From the records below, print exactly the lines starting at the one containing "let sectors := bytes_to_sectors len in" and ending at the one containing "(** The loop over the open inodes. *)", ends included, and nothing else.

┌─ INFORMATION GIVEN

(* ===== verification/FileOps.v ===== *)
(** * Files, the free map, and the life of an inode

    src/src/filesys/file.c, src/src/filesys/free-map.c, the functions of
    src/src/lib/kernel/bitmap.c that use a file, and the functions of
    src/src/filesys/inode.c that allocate or release sectors. *)

From S2P Require Import Prelude KState Bitmap FsState Inode.
Import FsState Inode.

Module FileOps.

(** ** Reading and writing open files (file.c) *)

Definition file_get_inode (f : Z) : M fs Z := v <- fil f ;; ret (file_inode v).

Definition file_read_at (f : Z) (buffer : list Z) (size file_ofs : Z) : M fs (Z * list Z) :=
  v <- fil f ;; inode_read_at (file_inode v) buffer size file_ofs.

Definition file_write_at (f : Z) (buffer : list Z) (size file_ofs : Z) : M fs Z :=
  v <- fil f ;; inode_write_at (file_inode v) buffer size file_ofs.

Definition advance (f n : Z) : M fs unit :=
  upd_file f (fun v => mkFile (file_inode v) (s32 (pos v + n)) (deny_write v)).

Definition file_read (f : Z) (buffer : list Z) (size : Z) : M fs (Z * list Z) :=
  v <- fil f ;;
  r <- inode_read_at (file_inode v) buffer size (pos v) ;;
  advance f r.1 ;;; ret r.

Definition file_write (f : Z) (buffer : list Z) (size : Z) : M fs Z :=
  v <- fil f ;;
  n <- inode_write_at (file_inode v) buffer size (pos v) ;;
  advance f n ;;; ret n.

Definition file_length (f : Z) : M fs Z :=
  ASSERT (negb (f =? NULL)) ;;; v <- fil f ;; inode_length (file_inode v).

Definition file_seek (f new_pos : Z) : M fs unit :=
  ASSERT (negb (f =? NULL)) ;;; ASSERT (new_pos >=? 0) ;;;
  upd_file f (fun v => mkFile (file_inode v) new_pos (deny_write v)).

Definition file_tell (f : Z) : M fs Z :=
  ASSERT (negb (f =? NULL)) ;;; v <- fil f ;; ret (pos v).

Definition file_deny_write (f : Z) : M fs unit :=
  ASSERT (negb (f =? NULL)) ;;;
  v <- fil f ;;
  if deny_write v then ret tt
  else upd_file f (fun v => mkFile (file_inode v) (pos v) true) ;;; inode_deny_write (file_inode v).

Definition file_allow_write (f : Z) : M fs unit :=
  ASSERT (negb (f =? NULL)) ;;;
  v <- fil f ;;
  if deny_write v
  then upd_file f (fun v => mkFile (file_inode v) (pos v) false) ;;; inode_allow_write (file_inode v)
  else ret tt.

(** ** The free map as bytes (bitmap.c) *)

(** The elements as they lie in memory. *)
Definition words_bytes (ws : list Z) : list Z := concat (map le32 ws).

Fixpoint bytes_words (bs : list Z) : list Z :=
  match bs with
  | a :: b :: c :: d :: rest => of_le32 [a; b; c; d] :: bytes_words rest
  | _ => []
  end.

Definition bitmap_write (f : Z) : M fs bool :=
  b <- gets free_map ;;
  let size := s32 (Bitmap.byte_cnt (Bitmap.bit_cnt b)) in
  n <- file_write_at f (words_bytes (Bitmap.bits b)) size 0 ;;
  ret (n =? size).

Definition bitmap_read (f : Z) : M fs bool :=
  b <- gets free_map ;;
  if Bitmap.bit_cnt b >? 0 then
    let size := s32 (Bitmap.byte_cnt (Bitmap.bit_cnt b)) in
    r <- file_read_at f (words_bytes (Bitmap.bits b)) size 0 ;;
    modify (fun s => set_free_map (Bitmap.mkBitmap (Bitmap.bit_cnt b) (bytes_words r.2)) s) ;;;
    let last := Bitmap.elem_cnt (Bitmap.bit_cnt b) - 1 in
    on_free_map (e <- Bitmap.elem last ;; Bitmap.set_elem last (Z.land e (Bitmap.last_mask b))) ;;;
    ret (r.1 =? size)
  else ret true.

(** ** The free map (free-map.c) *)

(** [words] is what the memory of the new bitmap held. *)
Definition free_map_init (words : list Z) : M fs unit :=
  n <- block_size ;;
  p <- malloc ;;
  q <- (if p =? NULL then ret NULL else malloc) ;;
  match Bitmap.bitmap_create (negb (p =? NULL)) (if q =? NULL then None else Some words) n with
  | Ok (Some b) =>
      modify (set_free_map b) ;;;
      on_free_map (Bitmap.bitmap_mark FREE_MAP_SECTOR) ;;;
      on_free_map (Bitmap.bitmap_mark ROOT_DIR_SECTOR)
  | Ok None => fail Kernel_panic
  | Err e => fail e
  end.

(** The first of [cnt] sectors, unless there are none or the free map could
    not be written. *)
Definition free_map_allocate (cnt : Z) : M fs (option Z) :=
  sec <- on_free_map (Bitmap.bitmap_scan_and_flip 0 cnt false) ;;
  f <- gets free_map_file ;;
  failed <- (if negb (sec =? Bitmap.BITMAP_ERROR) && negb (f =? NULL)
             then w <- bitmap_write f ;; ret (negb w) else ret false) ;;
  if (failed : bool) then
    on_free_map (Bitmap.bitmap_set_multiple sec cnt false) ;;; ret None
  else ret (if sec =? Bitmap.BITMAP_ERROR then None else Some sec).

Definition free_map_release (sec cnt : Z) : M fs unit :=
  a <- on_free_map (Bitmap.bitmap_all sec cnt) ;; ASSERT a ;;;
  on_free_map (Bitmap.bitmap_set_multiple sec cnt false) ;;;
  f <- gets free_map_file ;;
  bitmap_write f ;;; ret tt.

(** ** Creating, opening and closing inodes (inode.c) *)

Definition inode_init : M fs unit := modify (set_open_inodes []).

Fixpoint write_zeros (n : nat) (sec : Z) : M fs unit :=
  match n with
  | O => ret tt
  | S n' => block_write (u32 sec) (replicate 512 0) ;;; write_zeros n' (sec + 1)
  end.

Definition inode_create (sec len : Z) : M fs bool :=
  ASSERT (len >=? 0) ;;;
  p <- malloc ;;
  if p =? NULL then ret false
  else
    let sectors := bytes_to_sectors len in
    r <- free_map_allocate sectors ;;
    match r with
    | None => ret false
    | Some st =>
        block_write sec (encode_inode (mkInodeDisk st len INODE_MAGIC)) ;;;
        (if sectors >? 0 then write_zeros (Z.to_nat sectors) st else ret tt) ;;;
        ret true
    end.

(** The loop over the open inodes. *)
Fixpoint find_open (sec : Z) (is_ : list Z) : M fs Z :=
  match is_ with
  | [] => ret NULL
  | i :: rest => v <- inod i ;; if sector v =? sec then ret i else find_open sec rest
  end.

Definition inode_open (sec : Z) : M fs Z :=
  is_ <- gets open_inodes ;;
  i <- find_open sec is_ ;;
  if negb (i =? NULL) then inode_reopen i ;;; ret i
  else
    p <- malloc ;;
    if p =? NULL then ret NULL
    else
      modify (fun s => set_open_inodes (p :: open_inodes s) s) ;;;
      b <- block_read sec ;;
      modify (fun s => set_inodes (<[p := mkInode sec 1 false 0 (decode_inode b)]> (inodes s)) s) ;;;
      ret p.

Definition inode_close (i : Z) : M fs unit :=
  if i =? NULL then ret tt
  else
    upd_inode i (fun v => mkInode (sector v) (s32 (open_cnt v - 1)) (removed v) (deny_write_cnt v) (data v)) ;;;
    v <- inod i ;;
    if open_cnt v =? 0 then
      rest <- gets_opt (fun s => KState.remove_first i (open_inodes s)) ;;
      modify (set_open_inodes rest) ;;;
      (if removed v then
         free_map_release (sector v) 1 ;;;
         free_map_release (start (data v)) (bytes_to_sectors (dlength (data v)))
       else ret tt) ;;;
      modify (fun s => set_inodes (delete i (inodes s)) s)
    else ret tt.

(** ** Opening and closing files (file.c) *)

Definition file_open (i : Z) : M fs Z :=
  p <- malloc ;;
  if negb (i =? NULL) && negb (p =? NULL)
  then modify (fun s => set_files (<[p := mkFile i 0 false]> (files s)) s) ;;; ret p
  else inode_close i ;;; ret NULL.

Definition file_reopen (f : Z) : M fs Z :=
  v <- fil f ;; i <- inode_reopen (file_inode v) ;; file_open i.

Definition file_close (f : Z) : M fs unit :=
  if f =? NULL then ret tt
  else
    file_allow_write f ;;;
    v <- fil f ;;
    inode_close (file_inode v) ;;;
    modify (fun s => set_files (delete f (files s)) s).

(** ** The free-map file (free-map.c) *)

Definition free_map_open : M fs unit :=
  i <- inode_open FREE_MAP_SECTOR ;;
  f <- file_open i ;;
  modify (set_free_map_file f) ;;;
  if f =? NULL then fail Kernel_panic
  else r <- bitmap_read f ;; if (r : bool) then ret tt else fail Kernel_panic.

Definition free_map_close : M fs unit := f <- gets free_map_file ;; file_close f.

Definition free_map_create : M fs unit :=
  b <- gets free_map ;;
  ok <- inode_create FREE_MAP_SECTOR (s32 (Bitmap.bitmap_file_size b)) ;;
  if negb ok then fail Kernel_panic
  else
    i <- inode_open FREE_MAP_SECTOR ;;
    f <- file_open i ;;
    modify (set_free_map_file f) ;;;
    if f =? NULL then fail Kernel_panic
    else w <- bitmap_write f ;; if (w : bool) then ret tt else fail Kernel_panic.

End FileOps.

└─

→ TASK ANSWER:
    let sectors := bytes_to_sectors len in
    r <- free_map_allocate sectors ;;
    match r with
    | None => ret false
    | Some st =>
        block_write sec (encode_inode (mkInodeDisk st len INODE_MAGIC)) ;;;
        (if sectors >? 0 then write_zeros (Z.to_nat sectors) st else ret tt) ;;;
        ret true
    end.

(** The loop over the open inodes. *)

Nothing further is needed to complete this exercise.